What to produce: Print the listing exactly.

[[ Records shown open ]]

Lemma rand_draw_fair range pos : fair -> 0 < range < 2 ^ 32 -> exists fuel r, rand_draw rand fuel range pos = Some r.
Proof.
  intros F R. destruct (F pos range R) as [k Hk]. exists (S k). revert pos Hk.
  induction k as [|k IH]; intros pos Hk; cbn [rand_draw]; destruct (Z.ltb_spec range (Z.land (rand_digit rand pos) (rand_mask range))) as [L|L].
  - rewrite Nat.add_0_r in Hk. lia.
  - by eexists.
  - apply IH. replace (pos + 4 + 4 * k)%nat with (pos + 4 * S k)%nat by lia. done.
  - by eexists.
Qed.

Lemma rand_between_range fuel upper pos d pos' : is_digit upper -> rand_between rand fuel 2 upper pos = Some (d, pos') ->
  2 <= d <= Z.max 2 upper.
Proof.
  intros H E. red in H. unfold rand_between in E. destruct (Z.leb_spec upper 2) as [L|L]; [injection E as <- <-; lia|].
  destruct (rand_draw _ _ _ _) as [[d0 p0]|] eqn:D; cbn [mbind option_bind] in E; [|done]. injection E as <- <-.
  apply rand_draw_range in D. rewrite (u32_small (upper - 2)) in D by lia. rewrite u32_small by lia. lia.
Qed.

(** *** The base is below w *)

Context (n : nat) (w : list Z) (W : Z).
Hypotheses (Hw : is_num w n W) (HW : 3 <= W).

Definition rm_maxrand (w : list Z) : Z := if (mpSizeof w =? 1)%nat then u32 (nth 0 w 0 - 2) else MAX_DIGIT.

Lemma rm_maxrand_ok : is_digit (rm_maxrand w) /\ rm_maxrand w < W.
Proof using Hw HW.
  destruct Hw as (L & D & V). unfold rm_maxrand. destruct (mpSizeof_spec w D) as (LS & VS & _ & _).
  destruct (Nat.eqb_spec (mpSizeof w) 1) as [E|E].
  - rewrite E in VS, LS. destruct w as [|d w']; [cbn in LS; lia|]. rewrite firstn_cons, firstn_O in VS. cbn [val nth] in *.
    inversion D as [|? ? Hd]; subst. red in Hd. rewrite u32_small by lia. unfold is_digit. lia.
  - split; [done|]. assert (mpSizeof w <> 0%nat) as NZ by (intros E0; apply mpSizeof_zero in E0; [lia|done]).
    pose proof (mpSizeof_bounds w D NZ) as [LB _]. rewrite <- V. apply Z.lt_le_trans with (2 := LB).
    apply Z.lt_le_trans with (Bpow 1); [rewrite Bpow_1; unfold MAX_DIGIT; lia|]. unfold Bpow. apply Z.pow_le_mono_r; lia.
Qed.

Lemma base_digit d : 2 <= d <= Z.max 2 (rm_maxrand w) ->
  is_num (mpSetDigit d (length w)) n d /\ (0 <=? mpCompare (mpSetDigit d (length w)) w) = false.
Proof using Hw HW.
  intros R. destruct rm_maxrand_ok as [DM LM]. red in DM. pose proof Hw as (L & _ & _).
  pose proof (is_num_range _ _ _ Hw) as RW. rewrite L.
  assert (is_num (mpSetDigit d n) n d) as N.
  { apply mpSetDigit_ok; [unfold is_digit; lia|]. intros ->. rewrite Bpow_0 in RW. lia. }
  split; [done|]. rewrite (compare_num _ _ _ _ _ N Hw). apply Z.leb_gt. lia.
Qed.

Lemma draw_base_ok fuel pos b pos' : draw_base rand fuel w (rm_maxrand w) pos = Some (b, pos') ->
  exists B, is_num b n B /\ 2 <= B < W.
Proof using Hw HW.
  destruct fuel as [|fuel]; [done|]. cbn [draw_base].
  destruct (rand_between rand (S fuel) 2 _ pos) as [[d p]|] eqn:E; [|done]. cbn [mbind option_bind].
  apply rand_between_range in E; [|apply rm_maxrand_ok]. destruct (base_digit d E) as [N ->].
  intros [= <- _]. exists d. split; [done|]. pose proof rm_maxrand_ok. lia.
Qed.

Lemma draw_base_fair pos : fair -> exists fuel b pos', forall fuel', (fuel <= fuel')%nat ->
  draw_base rand fuel' w (rm_maxrand w) pos = Some (b, pos').
Proof using Hw HW.
  intros F. destruct rm_maxrand_ok as [DM _]. red in DM.
  assert (exists fuel d pos', forall fuel', (fuel <= fuel')%nat ->
            rand_between rand fuel' 2 (rm_maxrand w) pos = Some (d, pos')) as (fuel & d & pos' & H).
  { unfold rand_between. destruct (Z.leb_spec (rm_maxrand w) 2) as [L|L]; [by eexists 0%nat, _, _|].
    rewrite u32_small by lia.
    destruct (rand_draw_fair (rm_maxrand w - 2) pos F ltac:(lia)) as (fuel & [d p] & E).
    exists fuel, (u32 (2 + d)), p. intros fuel' LF. by rewrite (rand_draw_mono _ _ _ _ _ E LF). }
  exists (S fuel), (mpSetDigit d (length w)), pos'. intros fuel' LF. destruct fuel' as [|fuel']; [lia|]. cbn [draw_base].
  pose proof (H (S fuel') ltac:(lia)) as E. rewrite E. cbn [mbind option_bind].
  apply rand_between_range in E; [|done]. by destruct (base_digit d E) as [_ ->].
Qed.

(** *** The tests *)

Context (w1 m a : list Z) (M A : Z).
Hypotheses (Hw1 : is_num w1 n (W - 1)) (Hm : is_num m n M) (Ha : is_num a n A) (HA : 0 <= A) (HM : 0 < M)
  (HS : W - 1 = 2 ^ A * M) (HO : Z.odd M = true).

Lemma rm_base_ok b B : is_num b n B -> 2 <= B < W ->
  exists z rc failed, mpModExp b m w = Some (z, rc) /\
    rm_loop (nbits (length w) + 2) w w1 a (replicate (length w) 0) z = Some failed /\ (Z.prime W -> failed = false).
Proof using All.
  intros Nb RB. destruct (mpModExp_ok b m w n B M W Nb Hm Hw ltac:(lia)) as (z & rc & E & Nz).
  unfold modexp_value in Nz. destruct (Z.eqb_spec M 0); [lia|].
  pose proof (is_num_range _ _ _ Hw) as RW. pose proof Hw as (L & _ & _). rewrite L.
  assert (2 ^ A < Bpow n) as AB by nia.
  assert (A < Z.of_nat (nbits n)) as AN by (rewrite Bpow_nbits in AB; apply (Z.pow_lt_mono_r_iff 2); lia).
  destruct (rm_loop_ok n w w1 a W A Hw Hw1 Ha ltac:(lia) AB (nbits n + 2) (replicate n 0) z 0 (B ^ M mod W))
    as (failed & EL & F); [apply is_num_zeros|done|apply Z.mod_pos_bound; lia|lia|lia|].
  exists z, rc, failed. split; [done|]. split; [done|]. intros P. apply F; [done|]. split; [|split; [|done]].
  - destruct (Z.eq_dec A 0) as [->|]; [|lia]. rewrite Z.pow_0_r, Z.mul_1_l in HS.
    destruct P as [_ P]. exfalso. apply (P 2); [lia|]. apply Z.odd_spec in HO as [k Hk]. exists (k + 1). lia.
  - rewrite Z.sub_0_r, Z.mod_pow_l, <- Z.pow_mul_r by lia. replace (M * 2 ^ A) with (W - 1) by lia.
    apply Z.fermat_nz; [done|]. rewrite Z.mod_small by lia. lia.
Qed.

[[ Records shown closed ]]

Response to this task:
Lemma rand_draw_fair range pos : fair -> 0 < range < 2 ^ 32 -> exists fuel r, rand_draw rand fuel range pos = Some r.
Proof.
  intros F R. destruct (F pos range R) as [k Hk]. exists (S k). revert pos Hk.
  induction k as [|k IH]; intros pos Hk; cbn [rand_draw]; destruct (Z.ltb_spec range (Z.land (rand_digit rand pos) (rand_mask range))) as [L|L].
  - rewrite Nat.add_0_r in Hk. lia.
  - by eexists.
  - apply IH. replace (pos + 4 + 4 * k)%nat with (pos + 4 * S k)%nat by lia. done.
  - by eexists.
Qed.

Lemma rand_between_range fuel upper pos d pos' : is_digit upper -> rand_between rand fuel 2 upper pos = Some (d, pos') ->
  2 <= d <= Z.max 2 upper.
Proof.
  intros H E. red in H. unfold rand_between in E. destruct (Z.leb_spec upper 2) as [L|L]; [injection E as <- <-; lia|].
  destruct (rand_draw _ _ _ _) as [[d0 p0]|] eqn:D; cbn [mbind option_bind] in E; [|done]. injection E as <- <-.
  apply rand_draw_range in D. rewrite (u32_small (upper - 2)) in D by lia. rewrite u32_small by lia. lia.
Qed.

(** *** The base is below w *)

Context (n : nat) (w : list Z) (W : Z).
Hypotheses (Hw : is_num w n W) (HW : 3 <= W).

Definition rm_maxrand (w : list Z) : Z := if (mpSizeof w =? 1)%nat then u32 (nth 0 w 0 - 2) else MAX_DIGIT.

Lemma rm_maxrand_ok : is_digit (rm_maxrand w) /\ rm_maxrand w < W.
Proof using Hw HW.
  destruct Hw as (L & D & V). unfold rm_maxrand. destruct (mpSizeof_spec w D) as (LS & VS & _ & _).
  destruct (Nat.eqb_spec (mpSizeof w) 1) as [E|E].
  - rewrite E in VS, LS. destruct w as [|d w']; [cbn in LS; lia|]. rewrite firstn_cons, firstn_O in VS. cbn [val nth] in *.
    inversion D as [|? ? Hd]; subst. red in Hd. rewrite u32_small by lia. unfold is_digit. lia.
  - split; [done|]. assert (mpSizeof w <> 0%nat) as NZ by (intros E0; apply mpSizeof_zero in E0; [lia|done]).
    pose proof (mpSizeof_bounds w D NZ) as [LB _]. rewrite <- V. apply Z.lt_le_trans with (2 := LB).
    apply Z.lt_le_trans with (Bpow 1); [rewrite Bpow_1; unfold MAX_DIGIT; lia|]. unfold Bpow. apply Z.pow_le_mono_r; lia.
Qed.

Lemma base_digit d : 2 <= d <= Z.max 2 (rm_maxrand w) ->
  is_num (mpSetDigit d (length w)) n d /\ (0 <=? mpCompare (mpSetDigit d (length w)) w) = false.
Proof using Hw HW.
  intros R. destruct rm_maxrand_ok as [DM LM]. red in DM. pose proof Hw as (L & _ & _).
  pose proof (is_num_range _ _ _ Hw) as RW. rewrite L.
  assert (is_num (mpSetDigit d n) n d) as N.
  { apply mpSetDigit_ok; [unfold is_digit; lia|]. intros ->. rewrite Bpow_0 in RW. lia. }
  split; [done|]. rewrite (compare_num _ _ _ _ _ N Hw). apply Z.leb_gt. lia.
Qed.

Lemma draw_base_ok fuel pos b pos' : draw_base rand fuel w (rm_maxrand w) pos = Some (b, pos') ->
  exists B, is_num b n B /\ 2 <= B < W.
Proof using Hw HW.
  destruct fuel as [|fuel]; [done|]. cbn [draw_base].
  destruct (rand_between rand (S fuel) 2 _ pos) as [[d p]|] eqn:E; [|done]. cbn [mbind option_bind].
  apply rand_between_range in E; [|apply rm_maxrand_ok]. destruct (base_digit d E) as [N ->].
  intros [= <- _]. exists d. split; [done|]. pose proof rm_maxrand_ok. lia.
Qed.

Lemma draw_base_fair pos : fair -> exists fuel b pos', forall fuel', (fuel <= fuel')%nat ->
  draw_base rand fuel' w (rm_maxrand w) pos = Some (b, pos').
Proof using Hw HW.
  intros F. destruct rm_maxrand_ok as [DM _]. red in DM.
  assert (exists fuel d pos', forall fuel', (fuel <= fuel')%nat ->
            rand_between rand fuel' 2 (rm_maxrand w) pos = Some (d, pos')) as (fuel & d & pos' & H).
  { unfold rand_between. destruct (Z.leb_spec (rm_maxrand w) 2) as [L|L]; [by eexists 0%nat, _, _|].
    rewrite u32_small by lia.
    destruct (rand_draw_fair (rm_maxrand w - 2) pos F ltac:(lia)) as (fuel & [d p] & E).
    exists fuel, (u32 (2 + d)), p. intros fuel' LF. by rewrite (rand_draw_mono _ _ _ _ _ E LF). }
  exists (S fuel), (mpSetDigit d (length w)), pos'. intros fuel' LF. destruct fuel' as [|fuel']; [lia|]. cbn [draw_base].
  pose proof (H (S fuel') ltac:(lia)) as E. rewrite E. cbn [mbind option_bind].
  apply rand_between_range in E; [|done]. by destruct (base_digit d E) as [_ ->].
Qed.

(** *** The tests *)

Context (w1 m a : list Z) (M A : Z).
Hypotheses (Hw1 : is_num w1 n (W - 1)) (Hm : is_num m n M) (Ha : is_num a n A) (HA : 0 <= A) (HM : 0 < M)
  (HS : W - 1 = 2 ^ A * M) (HO : Z.odd M = true).

Lemma rm_base_ok b B : is_num b n B -> 2 <= B < W ->
  exists z rc failed, mpModExp b m w = Some (z, rc) /\
    rm_loop (nbits (length w) + 2) w w1 a (replicate (length w) 0) z = Some failed /\ (Z.prime W -> failed = false).
Proof using All.
  intros Nb RB. destruct (mpModExp_ok b m w n B M W Nb Hm Hw ltac:(lia)) as (z & rc & E & Nz).
  unfold modexp_value in Nz. destruct (Z.eqb_spec M 0); [lia|].
  pose proof (is_num_range _ _ _ Hw) as RW. pose proof Hw as (L & _ & _). rewrite L.
  assert (2 ^ A < Bpow n) as AB by nia.
  assert (A < Z.of_nat (nbits n)) as AN by (rewrite Bpow_nbits in AB; apply (Z.pow_lt_mono_r_iff 2); lia).
  destruct (rm_loop_ok n w w1 a W A Hw Hw1 Ha ltac:(lia) AB (nbits n + 2) (replicate n 0) z 0 (B ^ M mod W))
    as (failed & EL & F); [apply is_num_zeros|done|apply Z.mod_pos_bound; lia|lia|lia|].
  exists z, rc, failed. split; [done|]. split; [done|]. intros P. apply F; [done|]. split; [|split; [|done]].
  - destruct (Z.eq_dec A 0) as [->|]; [|lia]. rewrite Z.pow_0_r, Z.mul_1_l in HS.
    destruct P as [_ P]. exfalso. apply (P 2); [lia|]. apply Z.odd_spec in HO as [k Hk]. exists (k + 1). lia.
  - rewrite Z.sub_0_r, Z.mod_pow_l, <- Z.pow_mul_r by lia. replace (M * 2 ^ A) with (W - 1) by lia.
    apply Z.fermat_nz; [done|]. rewrite Z.mod_small by lia. lia.
Qed.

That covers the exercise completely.